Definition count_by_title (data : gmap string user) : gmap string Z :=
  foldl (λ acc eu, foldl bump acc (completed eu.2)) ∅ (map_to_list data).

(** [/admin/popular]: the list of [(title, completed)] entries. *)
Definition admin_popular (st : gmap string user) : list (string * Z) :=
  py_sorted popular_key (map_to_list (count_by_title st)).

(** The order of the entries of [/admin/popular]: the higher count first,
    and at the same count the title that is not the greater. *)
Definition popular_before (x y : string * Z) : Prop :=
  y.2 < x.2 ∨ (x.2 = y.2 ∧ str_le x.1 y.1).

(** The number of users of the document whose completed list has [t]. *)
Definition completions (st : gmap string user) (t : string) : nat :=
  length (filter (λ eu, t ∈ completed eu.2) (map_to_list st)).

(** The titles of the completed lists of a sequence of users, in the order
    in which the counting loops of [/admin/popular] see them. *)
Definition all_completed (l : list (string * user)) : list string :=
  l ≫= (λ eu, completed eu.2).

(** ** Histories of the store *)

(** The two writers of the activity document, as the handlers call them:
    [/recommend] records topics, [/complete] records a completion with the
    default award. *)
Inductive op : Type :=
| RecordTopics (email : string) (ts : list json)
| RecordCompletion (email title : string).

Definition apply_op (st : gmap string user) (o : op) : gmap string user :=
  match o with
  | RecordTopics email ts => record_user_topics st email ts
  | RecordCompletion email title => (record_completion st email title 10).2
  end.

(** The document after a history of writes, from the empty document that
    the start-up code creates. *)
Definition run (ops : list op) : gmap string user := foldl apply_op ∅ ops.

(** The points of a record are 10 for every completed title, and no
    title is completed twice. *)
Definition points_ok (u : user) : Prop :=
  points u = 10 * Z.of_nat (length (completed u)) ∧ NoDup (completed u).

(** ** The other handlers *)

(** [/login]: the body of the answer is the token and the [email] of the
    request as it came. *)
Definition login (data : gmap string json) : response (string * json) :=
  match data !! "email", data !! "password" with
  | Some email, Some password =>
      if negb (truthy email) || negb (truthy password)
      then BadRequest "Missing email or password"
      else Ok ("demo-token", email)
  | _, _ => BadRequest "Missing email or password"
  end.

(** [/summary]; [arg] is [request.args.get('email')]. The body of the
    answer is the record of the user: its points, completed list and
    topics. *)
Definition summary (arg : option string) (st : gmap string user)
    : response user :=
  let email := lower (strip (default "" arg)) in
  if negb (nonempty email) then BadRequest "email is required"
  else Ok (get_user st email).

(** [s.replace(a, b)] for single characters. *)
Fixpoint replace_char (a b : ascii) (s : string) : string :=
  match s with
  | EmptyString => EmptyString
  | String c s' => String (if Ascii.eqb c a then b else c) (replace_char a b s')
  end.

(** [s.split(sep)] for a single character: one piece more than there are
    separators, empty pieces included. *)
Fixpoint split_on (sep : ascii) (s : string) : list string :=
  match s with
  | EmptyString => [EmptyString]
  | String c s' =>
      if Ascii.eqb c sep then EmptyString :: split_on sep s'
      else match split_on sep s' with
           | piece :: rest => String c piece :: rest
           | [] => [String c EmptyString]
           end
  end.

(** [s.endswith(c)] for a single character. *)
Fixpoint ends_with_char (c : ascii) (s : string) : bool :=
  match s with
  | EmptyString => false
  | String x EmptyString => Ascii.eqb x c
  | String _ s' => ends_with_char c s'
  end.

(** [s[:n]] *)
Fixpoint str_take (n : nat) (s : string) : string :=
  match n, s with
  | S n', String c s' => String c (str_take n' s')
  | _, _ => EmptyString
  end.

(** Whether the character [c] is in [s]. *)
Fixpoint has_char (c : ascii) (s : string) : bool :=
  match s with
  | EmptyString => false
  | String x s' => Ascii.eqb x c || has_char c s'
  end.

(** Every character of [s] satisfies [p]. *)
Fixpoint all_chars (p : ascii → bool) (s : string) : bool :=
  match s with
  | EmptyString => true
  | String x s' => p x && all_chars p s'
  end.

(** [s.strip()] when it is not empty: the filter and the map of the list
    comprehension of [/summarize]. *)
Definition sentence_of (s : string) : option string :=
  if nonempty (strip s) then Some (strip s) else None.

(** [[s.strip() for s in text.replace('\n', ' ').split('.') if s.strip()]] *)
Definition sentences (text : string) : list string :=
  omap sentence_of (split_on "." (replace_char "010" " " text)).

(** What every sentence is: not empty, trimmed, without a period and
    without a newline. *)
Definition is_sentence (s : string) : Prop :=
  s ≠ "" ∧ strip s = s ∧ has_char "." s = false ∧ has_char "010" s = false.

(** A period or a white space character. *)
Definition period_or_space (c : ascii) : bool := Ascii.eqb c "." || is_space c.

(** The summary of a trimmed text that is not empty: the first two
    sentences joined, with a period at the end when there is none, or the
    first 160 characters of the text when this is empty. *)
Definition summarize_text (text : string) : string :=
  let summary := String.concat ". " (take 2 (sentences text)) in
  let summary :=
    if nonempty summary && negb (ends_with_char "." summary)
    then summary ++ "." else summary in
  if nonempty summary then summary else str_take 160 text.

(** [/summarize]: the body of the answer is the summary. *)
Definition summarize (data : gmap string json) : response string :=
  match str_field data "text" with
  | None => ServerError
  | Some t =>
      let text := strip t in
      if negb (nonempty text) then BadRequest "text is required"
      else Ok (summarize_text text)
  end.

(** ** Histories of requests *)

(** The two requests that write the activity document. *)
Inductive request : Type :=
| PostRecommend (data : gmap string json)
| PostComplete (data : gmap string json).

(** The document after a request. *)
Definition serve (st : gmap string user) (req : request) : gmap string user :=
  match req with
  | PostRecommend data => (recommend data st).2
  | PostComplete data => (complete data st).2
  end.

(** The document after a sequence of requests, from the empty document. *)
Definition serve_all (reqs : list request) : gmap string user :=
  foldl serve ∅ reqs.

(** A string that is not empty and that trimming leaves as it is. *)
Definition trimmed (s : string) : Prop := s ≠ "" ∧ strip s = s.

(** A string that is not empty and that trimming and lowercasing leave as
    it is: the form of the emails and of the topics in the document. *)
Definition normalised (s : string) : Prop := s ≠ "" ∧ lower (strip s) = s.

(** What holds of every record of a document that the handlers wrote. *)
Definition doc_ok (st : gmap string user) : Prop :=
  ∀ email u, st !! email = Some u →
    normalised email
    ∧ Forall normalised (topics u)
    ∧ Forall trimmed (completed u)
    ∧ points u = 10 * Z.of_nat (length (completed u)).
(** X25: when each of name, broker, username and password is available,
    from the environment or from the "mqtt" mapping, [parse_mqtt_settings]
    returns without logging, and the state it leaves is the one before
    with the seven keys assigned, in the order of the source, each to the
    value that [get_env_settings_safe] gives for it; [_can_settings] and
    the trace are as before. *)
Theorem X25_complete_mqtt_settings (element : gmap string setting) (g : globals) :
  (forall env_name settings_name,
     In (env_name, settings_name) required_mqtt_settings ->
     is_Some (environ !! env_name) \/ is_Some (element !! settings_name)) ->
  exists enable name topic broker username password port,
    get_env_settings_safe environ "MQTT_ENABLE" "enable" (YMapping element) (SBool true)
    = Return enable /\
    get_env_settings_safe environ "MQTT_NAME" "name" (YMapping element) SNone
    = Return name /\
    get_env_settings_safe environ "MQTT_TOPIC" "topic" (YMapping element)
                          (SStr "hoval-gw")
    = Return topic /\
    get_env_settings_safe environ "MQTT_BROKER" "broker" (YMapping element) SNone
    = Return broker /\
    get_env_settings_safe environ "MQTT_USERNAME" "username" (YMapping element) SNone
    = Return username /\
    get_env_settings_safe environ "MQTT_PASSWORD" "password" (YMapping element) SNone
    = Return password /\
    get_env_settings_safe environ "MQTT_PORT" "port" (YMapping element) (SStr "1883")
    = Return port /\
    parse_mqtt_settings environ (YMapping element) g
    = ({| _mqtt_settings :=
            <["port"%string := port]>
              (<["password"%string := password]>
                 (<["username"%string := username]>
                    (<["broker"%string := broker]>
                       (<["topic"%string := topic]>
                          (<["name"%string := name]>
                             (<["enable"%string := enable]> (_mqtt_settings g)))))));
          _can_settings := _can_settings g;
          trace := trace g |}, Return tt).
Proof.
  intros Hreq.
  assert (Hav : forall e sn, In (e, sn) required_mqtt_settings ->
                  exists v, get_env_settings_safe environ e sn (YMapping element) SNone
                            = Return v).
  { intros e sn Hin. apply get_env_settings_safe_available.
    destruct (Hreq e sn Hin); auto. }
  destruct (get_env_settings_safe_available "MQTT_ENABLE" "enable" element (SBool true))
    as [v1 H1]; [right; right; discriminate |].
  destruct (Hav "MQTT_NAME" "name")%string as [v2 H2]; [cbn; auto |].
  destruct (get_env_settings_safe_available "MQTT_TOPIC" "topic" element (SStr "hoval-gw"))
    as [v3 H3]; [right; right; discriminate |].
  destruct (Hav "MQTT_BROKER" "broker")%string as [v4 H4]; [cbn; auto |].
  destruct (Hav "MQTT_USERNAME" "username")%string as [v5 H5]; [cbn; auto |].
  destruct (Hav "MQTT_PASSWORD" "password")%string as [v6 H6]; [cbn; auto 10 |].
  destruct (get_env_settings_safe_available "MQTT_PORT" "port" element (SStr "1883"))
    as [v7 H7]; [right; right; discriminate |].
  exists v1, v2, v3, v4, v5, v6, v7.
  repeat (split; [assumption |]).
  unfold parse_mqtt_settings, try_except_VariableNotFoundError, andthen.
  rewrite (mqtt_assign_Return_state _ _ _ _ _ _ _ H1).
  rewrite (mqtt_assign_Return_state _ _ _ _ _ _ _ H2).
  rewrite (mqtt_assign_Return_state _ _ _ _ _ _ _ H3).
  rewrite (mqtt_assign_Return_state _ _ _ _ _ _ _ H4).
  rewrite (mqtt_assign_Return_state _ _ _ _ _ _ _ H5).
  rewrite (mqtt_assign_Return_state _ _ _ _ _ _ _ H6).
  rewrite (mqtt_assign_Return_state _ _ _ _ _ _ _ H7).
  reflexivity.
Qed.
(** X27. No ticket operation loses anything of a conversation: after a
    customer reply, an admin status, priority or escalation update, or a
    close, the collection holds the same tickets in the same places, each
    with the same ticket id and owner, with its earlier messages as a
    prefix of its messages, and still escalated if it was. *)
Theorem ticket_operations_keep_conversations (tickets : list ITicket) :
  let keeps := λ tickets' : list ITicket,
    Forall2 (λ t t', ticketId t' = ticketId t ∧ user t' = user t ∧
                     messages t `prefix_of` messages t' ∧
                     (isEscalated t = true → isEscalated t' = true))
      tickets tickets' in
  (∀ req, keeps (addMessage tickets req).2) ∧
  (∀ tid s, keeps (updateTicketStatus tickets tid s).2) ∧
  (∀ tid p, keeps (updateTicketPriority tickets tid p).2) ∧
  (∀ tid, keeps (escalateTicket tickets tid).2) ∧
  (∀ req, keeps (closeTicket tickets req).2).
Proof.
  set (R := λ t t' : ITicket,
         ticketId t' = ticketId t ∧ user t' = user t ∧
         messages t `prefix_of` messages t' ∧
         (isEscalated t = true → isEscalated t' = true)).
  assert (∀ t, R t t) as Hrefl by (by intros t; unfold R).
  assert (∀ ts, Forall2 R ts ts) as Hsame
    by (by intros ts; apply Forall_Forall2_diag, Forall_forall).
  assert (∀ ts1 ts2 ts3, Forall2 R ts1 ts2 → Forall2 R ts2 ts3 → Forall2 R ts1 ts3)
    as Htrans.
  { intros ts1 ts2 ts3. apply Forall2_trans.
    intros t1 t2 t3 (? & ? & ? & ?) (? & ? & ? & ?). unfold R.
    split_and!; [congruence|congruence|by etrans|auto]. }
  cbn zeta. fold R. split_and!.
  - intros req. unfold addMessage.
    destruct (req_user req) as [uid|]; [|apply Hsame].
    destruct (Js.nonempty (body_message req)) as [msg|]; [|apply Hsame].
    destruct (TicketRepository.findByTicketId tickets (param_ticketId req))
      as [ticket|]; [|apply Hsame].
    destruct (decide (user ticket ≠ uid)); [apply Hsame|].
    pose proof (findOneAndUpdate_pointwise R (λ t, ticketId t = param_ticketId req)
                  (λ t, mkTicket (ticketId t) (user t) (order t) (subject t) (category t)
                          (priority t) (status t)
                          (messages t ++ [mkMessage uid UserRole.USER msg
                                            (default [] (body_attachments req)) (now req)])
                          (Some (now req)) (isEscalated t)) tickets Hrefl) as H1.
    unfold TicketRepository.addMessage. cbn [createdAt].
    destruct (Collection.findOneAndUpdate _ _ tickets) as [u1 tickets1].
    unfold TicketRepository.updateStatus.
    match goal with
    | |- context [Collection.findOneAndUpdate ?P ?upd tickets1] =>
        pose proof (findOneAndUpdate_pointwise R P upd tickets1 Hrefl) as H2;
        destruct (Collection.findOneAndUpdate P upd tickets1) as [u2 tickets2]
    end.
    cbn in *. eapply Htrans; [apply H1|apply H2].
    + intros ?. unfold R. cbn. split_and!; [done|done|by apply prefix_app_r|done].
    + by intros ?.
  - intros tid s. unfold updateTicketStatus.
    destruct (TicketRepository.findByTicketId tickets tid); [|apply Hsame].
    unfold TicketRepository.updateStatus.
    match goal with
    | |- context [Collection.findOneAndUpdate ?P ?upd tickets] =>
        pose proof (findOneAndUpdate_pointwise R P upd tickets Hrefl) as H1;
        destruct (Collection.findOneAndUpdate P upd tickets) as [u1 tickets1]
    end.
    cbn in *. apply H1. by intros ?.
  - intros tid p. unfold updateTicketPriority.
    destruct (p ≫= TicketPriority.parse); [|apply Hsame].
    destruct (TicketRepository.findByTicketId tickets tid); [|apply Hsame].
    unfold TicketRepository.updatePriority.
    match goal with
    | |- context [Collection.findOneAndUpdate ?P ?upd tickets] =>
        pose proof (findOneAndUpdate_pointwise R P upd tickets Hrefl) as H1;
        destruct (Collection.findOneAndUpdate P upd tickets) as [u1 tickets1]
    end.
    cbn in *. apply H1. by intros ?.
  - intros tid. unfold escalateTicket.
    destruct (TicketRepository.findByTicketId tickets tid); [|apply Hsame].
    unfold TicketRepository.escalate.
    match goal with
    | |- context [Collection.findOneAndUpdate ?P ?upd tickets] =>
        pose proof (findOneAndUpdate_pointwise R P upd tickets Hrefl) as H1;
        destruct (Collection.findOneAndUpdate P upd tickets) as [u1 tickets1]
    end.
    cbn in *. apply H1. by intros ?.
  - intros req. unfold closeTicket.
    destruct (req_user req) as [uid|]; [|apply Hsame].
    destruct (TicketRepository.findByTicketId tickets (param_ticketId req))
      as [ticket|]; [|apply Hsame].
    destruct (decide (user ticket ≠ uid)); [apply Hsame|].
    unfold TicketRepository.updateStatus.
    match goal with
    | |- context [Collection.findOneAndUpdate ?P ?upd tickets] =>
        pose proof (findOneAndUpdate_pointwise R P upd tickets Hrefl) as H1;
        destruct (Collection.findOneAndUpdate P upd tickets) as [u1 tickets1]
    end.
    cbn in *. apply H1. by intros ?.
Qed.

Exercise instructions: Which of the lines in the material carry the string "isEscalated"? Pull them out.

Task solution:
                     (isEscalated t = true → isEscalated t' = true))
         (isEscalated t = true → isEscalated t' = true)).
                          (Some (now req)) (isEscalated t)) tickets Hrefl) as H1.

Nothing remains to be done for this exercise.